YOUR TASK -
Transcribe, without alteration, only the lines from the one containing "Definition lstrip (l" through the last line of the material, both ends included.
[MATERIALS PROVIDED Boundary: Start]
Definition two_qubit_matrix_to_native_gates (q0 q1 : QubitId) (mat : mat4)
  (tolerance : R) : list Operation :=
  let '(_, (a1, a0), (x, y, z), (b1, b0)) := kak_decomposition mat tolerance in
  let pre := Node [do_single_on tolerance b1 q1; do_single_on tolerance b0 q0] in
  let post := Node [do_single_on tolerance a1 q1; do_single_on tolerance a0 q0] in
  let xx_part := parity_interaction q0 q1 tolerance x (Some (ops.Pow ops.Y (-0.5))) in
  let yy_part := parity_interaction q0 q1 tolerance y (Some (ops.Pow ops.X 0.5)) in
  let zz_part := parity_interaction q0 q1 tolerance z None in
  flatten_op_tree (Node [pre; xx_part; yy_part; zz_part; post]).

End Synthesis.

Arguments on {QubitId} op_gate op_qubits.
Arguments op_gate {QubitId} o.
Arguments op_qubits {QubitId} o.
Arguments inverse_op {QubitId} o.
Arguments Leaf {QubitId} o.
Arguments Node {QubitId} children.
Arguments flatten_op_tree {QubitId} root.
Arguments inverse_of_invertable_op_tree {QubitId} root.
Arguments controlled_op_to_native_gates {QubitId}.
Arguments parity_interaction {QubitId}.
Arguments do_single_on {QubitId}.
Arguments two_qubit_matrix_to_native_gates {QubitId}.

(** The three turns of a matrix, by name. *)
Definition xy_turn_of (mat : mat2) : R :=
  fst (fst (_deconstruct_single_qubit_matrix_into_gate_turns mat)).
Definition xy_phase_turn_of (mat : mat2) : R :=
  snd (fst (_deconstruct_single_qubit_matrix_into_gate_turns mat)).
Definition total_z_turn_of (mat : mat2) : R :=
  snd (_deconstruct_single_qubit_matrix_into_gate_turns mat).

(** The two candidate gates of lines 120-123. *)
Definition candidates (mat : mat2) : list ops.NativeGate :=
  [ops.XYGate (xy_turn_of mat) (xy_phase_turn_of mat); ops.ZGate (total_z_turn_of mat)].

(** ** Notions the theorems are stated with *)

(** The bound of a gate is never negative (the spec's contract of
    [trace_distance_bound]). *)
Definition nonnegative_bound (tdb : ops.NativeGate -> R) : Prop :=
  forall g, 0 <= tdb g.

(** The matrix that an angle triple stands for: "phase around Z, then rotate
    around Y, then phase around Z", built from the module's own matrices. *)
Definition zyz (angles : R * R * R) : mat2 :=
  let '(pre_phase, rotation, post_phase) := angles in
  dot (_phase_matrix post_phase)
      (dot (_rotation_matrix rotation) (_phase_matrix pre_phase)).

(** Modelled from the spec: the matrices of the two native gates, whose
    classes are not in this module.  An [XYGate] is "a continuous
    rotation-around-an-axis gate": it rotates by [turns] whole turns about the
    axis of the XY plane at phase [axis_phase_turns] (a quarter turn is the Y
    axis of [_rotation_matrix]); a [ZGate] is "a phase gate": it phases by
    [turns] whole turns about Z, as [_phase_matrix] does by an angle. *)
Definition xy_rotation (turns axis_phase_turns : R) : mat2 :=
  let half_angle := PI * turns in
  let axis := 2 * PI * axis_phase_turns in
  {| m00 := RtoC (cos half_angle);
     m01 := (- Ci * RtoC (sin half_angle) * Cexp (- axis))%C;
     m10 := (- Ci * RtoC (sin half_angle) * Cexp axis)%C;
     m11 := RtoC (cos half_angle) |}.

Definition z_phasing (turns : R) : mat2 := _phase_matrix (2 * PI * turns).

(** The matrix of a gate sequence applied in order: later gates multiply on
    the left. *)
Definition circuit_matrix (gate_matrix : ops.NativeGate -> mat2)
  (gates : list ops.NativeGate) : mat2 :=
  fold_left (fun acc g => dot (gate_matrix g) acc) gates I2.

(** What the synthesis relies on from the gate classes: each gate's matrix
    is, up to phase, the rotation its parameters name, ... *)
Definition gate_semantics (gate_matrix : ops.NativeGate -> mat2) : Prop :=
  (forall t a, up_to_phase (gate_matrix (ops.XYGate t a)) (xy_rotation t a))
  /\ (forall t, up_to_phase (gate_matrix (ops.ZGate t)) (z_phasing t)).

(** ... and a gate whose bound is not positive does nothing (the bound is
    "an upper bound on the operator distance it introduces"). *)
Definition sound_bound (tdb : ops.NativeGate -> R)
  (gate_matrix : ops.NativeGate -> mat2) : Prop :=
  forall g, tdb g <= 0 -> up_to_phase (gate_matrix g) I2.

(** ** The two-qubit and controlled sequences, written flat *)

Section Flat.

Context {QubitId : Type}.
Variable tdb : ops.NativeGate -> R.

(** "single-qubit synthesis of [u] on [q]" *)
Definition synthesis_on (tolerance : R) (u : mat2) (q : QubitId)
  : list (Operation QubitId) :=
  map (fun gate => on (ops.Native gate) [q])
      (single_qubit_matrix_to_native_gates tdb u tolerance).

(** "parity_interaction(rads, framing)", operation by operation. *)
Definition parity_interaction_spec (q0 q1 : QubitId) (tolerance : R)
  (rads : R) (framing : option ops.Gate) : list (Operation QubitId) :=
  if Rltb (Rabs rads) tolerance then []
  else
    (match framing with
     | Some g => [on g [q0]; on g [q1]]
     | None => []
     end)
    ++ [on (ops.Pow ops.CZ (4 * rads / PI)) [q0; q1];
        on (ops.Pow ops.Z (-2 * rads / PI)) [q0];
        on (ops.Pow ops.Z (-2 * rads / PI)) [q1]]
    ++ (match framing with
        | Some g => [on (ops.Inverse g) [q0]; on (ops.Inverse g) [q1]]
        | None => []
        end).

(** "a trailing PhaseGate dropped if it is last" *)
Definition drop_trailing_phase (gates : list ops.NativeGate)
  : list ops.NativeGate :=
  match rev gates with
  | ops.ZGate _ :: rest => rev rest
  | _ => gates
  end.

End Flat.

(** ** Concrete inputs *)

(** The identity, the bit flip [[0, 1], [1, 0]], the phase flip
    [[1, 0], [0, -1]], and the unitaries [[0, i], [1, 0]] and
    [[0, -1], [1, 0]]. *)
Definition identity_matrix : mat2 := Mat2 (RtoC 1) (RtoC 0) (RtoC 0) (RtoC 1).
Definition pauli_X : mat2 := Mat2 (RtoC 0) (RtoC 1) (RtoC 1) (RtoC 0).
Definition pauli_Z : mat2 := Mat2 (RtoC 1) (RtoC 0) (RtoC 0) (RtoC (- 1)).
Definition phased_flip : mat2 := Mat2 (RtoC 0) Ci (RtoC 1) (RtoC 0).
Definition minus_iY : mat2 := Mat2 (RtoC 0) (RtoC (- 1)) (RtoC 1) (RtoC 0).

(** Modelled from the spec: [trace_distance_bound] of the absent gate
    classes, "a nonnegative real upper bound on the operator distance it
    introduces".  The instance used on concrete inputs grows with the
    magnitude of the turns and is zero for a gate of zero turns, as the
    spec's property that the identity matrix synthesises to the empty
    sequence at every positive tolerance requires. *)
Definition turns_bound (g : ops.NativeGate) : R :=
  match g with
  | ops.XYGate turns _ => Rabs turns * 3.5
  | ops.ZGate turns => Rabs turns * 3.5
  end.

(** The matrices [xy_rotation] and [z_phasing], gate by gate. *)
Definition native_matrix (g : ops.NativeGate) : mat2 :=
  match g with
  | ops.XYGate turns axis_phase_turns => xy_rotation turns axis_phase_turns
  | ops.ZGate turns => z_phasing turns
  end.

(** An eigendecomposition of diagonal matrices: the diagonal, and the
    identity as eigenvectors. *)
Definition diagonal_eig (m : mat2) : (C * C) * mat2 := ((m00 m, m11 m), I2).

(** The same with the eigenpairs in the other order: the eigenvectors are the
    columns of the bit flip. *)
Definition swapped_eig (m : mat2) : (C * C) * mat2 :=
  ((m11 m, m00 m), pauli_X).

(** ** Further notions and inputs *)

(** [np.diag([a, b])] *)
Definition diag2 (a b : C) : mat2 :=
  {| m00 := a; m01 := RtoC 0; m10 := RtoC 0; m11 := b |}.

(** An operation on two qubits. *)
Definition is_two_qubit {QubitId : Type} (o : Operation QubitId) : bool :=
  (length (op_qubits o) =? 2)%nat.

(** [1] for an interaction coefficient that is not below the tolerance. *)
Definition interacting (tolerance rads : R) : nat :=
  if Rltb (Rabs rads) tolerance then 0%nat else 1%nat.

(** An identity KAK decomposition: no local rotation, no interaction. *)
Definition trivial_kak (mat : mat4) (tolerance : R)
  : C * (mat2 * mat2) * (R * R * R) * (mat2 * mat2) :=
  (RtoC 1, (identity_matrix, identity_matrix), (0, 0, 0),
   (identity_matrix, identity_matrix)).

(** ** Comparisons *)

Lemma Rgtb_true (a b : R) : Rgtb a b = true <-> a > b.
Proof. unfold Rgtb. destruct (Rlt_dec b a); split; intros; auto; try discriminate; lra. Qed.

Lemma Rgtb_false (a b : R) : Rgtb a b = false <-> a <= b.
Proof. unfold Rgtb. destruct (Rlt_dec b a); split; intros; auto; try discriminate; lra. Qed.

Lemma Rgeb_true (a b : R) : Rgeb a b = true <-> a >= b.
Proof. unfold Rgeb. destruct (Rle_dec b a); split; intros; auto; try discriminate; lra. Qed.

Lemma Rgeb_false (a b : R) : Rgeb a b = false <-> a < b.
Proof. unfold Rgeb. destruct (Rle_dec b a); split; intros; auto; try discriminate; lra. Qed.

Lemma Rltb_true (a b : R) : Rltb a b = true <-> a < b.
Proof. unfold Rltb. destruct (Rlt_dec a b); split; intros; auto; try discriminate; lra. Qed.

Lemma Rltb_false (a b : R) : Rltb a b = false <-> a >= b.
Proof. unfold Rltb. destruct (Rlt_dec a b); split; intros; auto; try discriminate; lra. Qed.

Lemma Rleb_true (a b : R) : Rleb a b = true <-> a <= b.
Proof. unfold Rleb. destruct (Rle_dec a b); split; intros; auto; try discriminate; lra. Qed.

Lemma Rleb_false (a b : R) : Rleb a b = false <-> a > b.
Proof. unfold Rleb. destruct (Rle_dec a b); split; intros; auto; try discriminate; lra. Qed.

(** ** Facts about [_signed_mod_1] *)

Lemma float_mod_1_range (x : R) : 0 <= float_mod x 1 < 1.
Proof.
  unfold float_mod.
  replace (x / 1) with x by field.
  destruct (base_fp x) as [Hge Hlt]. unfold frac_part in Hge, Hlt.
  lra.
Qed.

Lemma float_mod_1_small (x : R) : 0 <= x < 1 -> float_mod x 1 = x.
Proof.
  intros Hx. unfold float_mod.
  replace (x / 1) with x by field.
  assert (Hz : 0%Z = Int_part x) by (apply Int_part_spec; simpl; lra).
  rewrite <- Hz. simpl. lra.
Qed.

Lemma _signed_mod_1_range (x : R) : -0.5 <= _signed_mod_1 x < 0.5.
Proof.
  unfold _signed_mod_1.
  pose proof (float_mod_1_range (x + 0.5)). lra.
Qed.

Lemma _signed_mod_1_fixed (x : R) : -0.5 <= x < 0.5 -> _signed_mod_1 x = x.
Proof.
  intros Hx. unfold _signed_mod_1.
  rewrite float_mod_1_small by lra. lra.
Qed.

(** C7: [_signed_mod_1] is idempotent and its result lies in [-0.5, 0.5). *)
Theorem signed_mod_1_idempotent_in_range (x : R) :
  _signed_mod_1 (_signed_mod_1 x) = _signed_mod_1 x
  /\ -0.5 <= _signed_mod_1 x < 0.5.
Proof.
  split.
  - apply _signed_mod_1_fixed, _signed_mod_1_range.
  - apply _signed_mod_1_range.
Qed.

(** ** The single-qubit synthesis over the named turns *)

Lemma gate_turns_eta (mat : mat2) :
  _deconstruct_single_qubit_matrix_into_gate_turns mat
  = (xy_turn_of mat, xy_phase_turn_of mat, total_z_turn_of mat).
Proof.
  unfold xy_turn_of, xy_phase_turn_of, total_z_turn_of.
  destruct (_deconstruct_single_qubit_matrix_into_gate_turns mat) as [[a b] c].
  reflexivity.
Qed.

Lemma gate_turns_range (mat : mat2) :
  -0.5 <= xy_turn_of mat < 0.5
  /\ -0.5 <= xy_phase_turn_of mat < 0.5
  /\ -0.5 <= total_z_turn_of mat < 0.5.
Proof.
  unfold xy_turn_of, xy_phase_turn_of, total_z_turn_of,
    _deconstruct_single_qubit_matrix_into_gate_turns.
  destruct (_deconstruct_single_qubit_matrix_into_angles mat) as [[pre rot] post].
  cbn [fst snd].
  repeat split; apply _signed_mod_1_range.
Qed.


(** The function, unfolded over the named turns. *)
Lemma single_qubit_unfold tdb (mat : mat2) (tolerance : R) :
  single_qubit_matrix_to_native_gates tdb mat tolerance
  = if (length (filter (kept tdb tolerance) (candidates mat)) =? 2)%nat
       && Rgeb (Rabs (xy_turn_of mat)) (0.5 - tolerance)
    then [ops.XYGate 0.5 (xy_phase_turn_of mat + total_z_turn_of mat / 2)]
    else filter (kept tdb tolerance) (candidates mat).
Proof.
  unfold single_qubit_matrix_to_native_gates, candidates.
  rewrite (gate_turns_eta mat). reflexivity.
Qed.

Lemma filter_candidates_length tdb (mat : mat2) (tolerance : R) :
  length (filter (kept tdb tolerance) (candidates mat)) = 2%nat
  <-> kept tdb tolerance (ops.XYGate (xy_turn_of mat) (xy_phase_turn_of mat)) = true
      /\ kept tdb tolerance (ops.ZGate (total_z_turn_of mat)) = true.
Proof.
  unfold candidates. cbn [filter].
  destruct (kept tdb tolerance (ops.XYGate _ _)), (kept tdb tolerance (ops.ZGate _));
    cbn; split; intros H; try discriminate; try (destruct H; discriminate); auto.
Qed.

(** When a candidate is dropped the filtered list is returned unchanged. *)
Lemma single_qubit_dropped tdb (mat : mat2) (tolerance : R) :
  length (filter (kept tdb tolerance) (candidates mat)) <> 2%nat ->
  single_qubit_matrix_to_native_gates tdb mat tolerance
  = filter (kept tdb tolerance) (candidates mat).
Proof.
  intros H. rewrite single_qubit_unfold.
  apply Nat.eqb_neq in H. rewrite H. reflexivity.
Qed.

Lemma single_qubit_absorbed tdb (mat : mat2) (tolerance : R) :
  length (filter (kept tdb tolerance) (candidates mat)) = 2%nat ->
  Rabs (xy_turn_of mat) >= 0.5 - tolerance ->
  single_qubit_matrix_to_native_gates tdb mat tolerance
  = [ops.XYGate 0.5 (xy_phase_turn_of mat + total_z_turn_of mat / 2)].
Proof.
  intros Hlen Habs. rewrite single_qubit_unfold.
  apply Nat.eqb_eq in Hlen. rewrite Hlen.
  apply Rgeb_true in Habs. rewrite Habs. reflexivity.
Qed.
(** * Kabob Store backend (backend/main.py): a shallow embedding

    The development follows the layout of [backend/main.py]:

    - Python values: [str] is a Rocq [string] (a sequence of code points
      below 256), [float] and [Decimal] are exact rationals [Q], [int] is
      [Z], [None]-able values are [option]s, exceptions are values of [exn].
    - Pure helpers and validators ([sanitize_string], [validate_items],
      [validate_price]) are plain functions.
    - The request middleware [validate_request] is a function of the
      request and of the downstream handler.
    - Everything that talks to boto3 or psycopg2 is written in a state and
      exception monad [M] over an abstract driver; every driver call is
      recorded, with its reply, in a trace. *)

From Stdlib Require Import ZArith QArith Qround String Ascii List Lia.
From stdpp Require Import gmap strings list pretty.

Open Scope Z_scope.

Set Warnings "-clear-no-such-hyp".


(** ** Python strings *)

Module PyStr.

Definition chars (s : string) : list ascii := list_ascii_of_string s.
Definition of_chars (l : list ascii) : string := string_of_list_ascii l.

Definition code (c : ascii) : Z := Z.of_N (N_of_ascii c).

Definition null : ascii := ascii_of_N 0.

(** [str.isspace] on the code points below 256. *)
Definition isspace (c : ascii) : bool :=
  let n := code c in
  ((9 <=? n) && (n <=? 13)) || ((28 <=? n) && (n <=? 32))
  || (n =? 133) || (n =? 160).

Fixpoint dropwhile {A} (p : A → bool) (l : list A) : list A :=
  match l with
  | [] => []
  | x :: l' => if p x then dropwhile p l' else l
  end.

Definition lstrip (l : list ascii) : list ascii := dropwhile isspace l.
Definition rstrip (l : list ascii) : list ascii := rev (dropwhile isspace (rev l)).

(** [value.strip()] *)
Definition strip (l : list ascii) : list ascii := rstrip (lstrip l).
[MATERIALS PROVIDED Boundary: End]
EXERCISE ANSWER -
Definition lstrip (l : list ascii) : list ascii := dropwhile isspace l.
Definition rstrip (l : list ascii) : list ascii := rev (dropwhile isspace (rev l)).

(** [value.strip()] *)
Definition strip (l : list ascii) : list ascii := rstrip (lstrip l).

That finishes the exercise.